Give back the lines of the records exactly, starting at the first and ending at the one with "From stdpp Require".

BEGIN Material provided

(** * The list-then-watch cache of [kube-client]: Store, Informer, Reflector, BackoffManager

    A shallow embedding of [lib/cache/Store.js], [lib/cache/Informer.js] and
    [lib/cache/Reflector.js] (with the [BackoffManager] class and the
    [randomize] helper that the latter file declares), followed by the
    properties the cache specification states about them.

    - A JavaScript [Map] used as a key → object mapping is a [gmap]; a key is
      whatever [lodash.get] returns, so it is an [option string] whose [None]
      is [undefined].
    - Numbers are IEEE 754 doubles: a rational that the format holds, an
      infinity or [NaN], every operation rounding to the nearest double.
      [Math.pow] and [Math.log] are those of the engine.
    - Asynchronous calls are made sequential: the answers of the API server
      are given to the functions as scripts, and every request is logged. *)

From Stdlib Require Import ZArith QArith Qround Qminmax Qpower Qreduction Lqa Lia List.
From Stdlib.Strings Require Import Byte.
From Stdlib Require Import ssreflect.
From stdpp Require Import base option strings gmap pretty.

Set Warnings "-rewrite-rw".

Open Scope string_scope.

(** ** Resource objects *)

(** [metadata] of a resource: the two fields the cache reads, and the name. *)
Module ObjectMeta.
Record t := {
  uid : option string;
  name : option string;
  resourceVersion : option string
}.
End ObjectMeta.

(** A resource object: the envelope fields [apiVersion] and [kind], the
    [metadata] mapping (which may be missing), and the rest of the object
    as an opaque payload. A field that is [None] is [undefined]. *)
Module KObject.
Record t := {
  apiVersion : option string;
  kind : option string;
  metadata : option ObjectMeta.t;
  payload : string
}.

END Material provided

- Reply to the task
(** * The list-then-watch cache of [kube-client]: Store, Informer, Reflector, BackoffManager

    A shallow embedding of [lib/cache/Store.js], [lib/cache/Informer.js] and
    [lib/cache/Reflector.js] (with the [BackoffManager] class and the
    [randomize] helper that the latter file declares), followed by the
    properties the cache specification states about them.

    - A JavaScript [Map] used as a key → object mapping is a [gmap]; a key is
      whatever [lodash.get] returns, so it is an [option string] whose [None]
      is [undefined].
    - Numbers are IEEE 754 doubles: a rational that the format holds, an
      infinity or [NaN], every operation rounding to the nearest double.
      [Math.pow] and [Math.log] are those of the engine.
    - Asynchronous calls are made sequential: the answers of the API server
      are given to the functions as scripts, and every request is logged. *)

From Stdlib Require Import ZArith QArith Qround Qminmax Qpower Qreduction Lqa Lia List.
From Stdlib.Strings Require Import Byte.
From Stdlib Require Import ssreflect.
From stdpp Require Import base option strings gmap pretty.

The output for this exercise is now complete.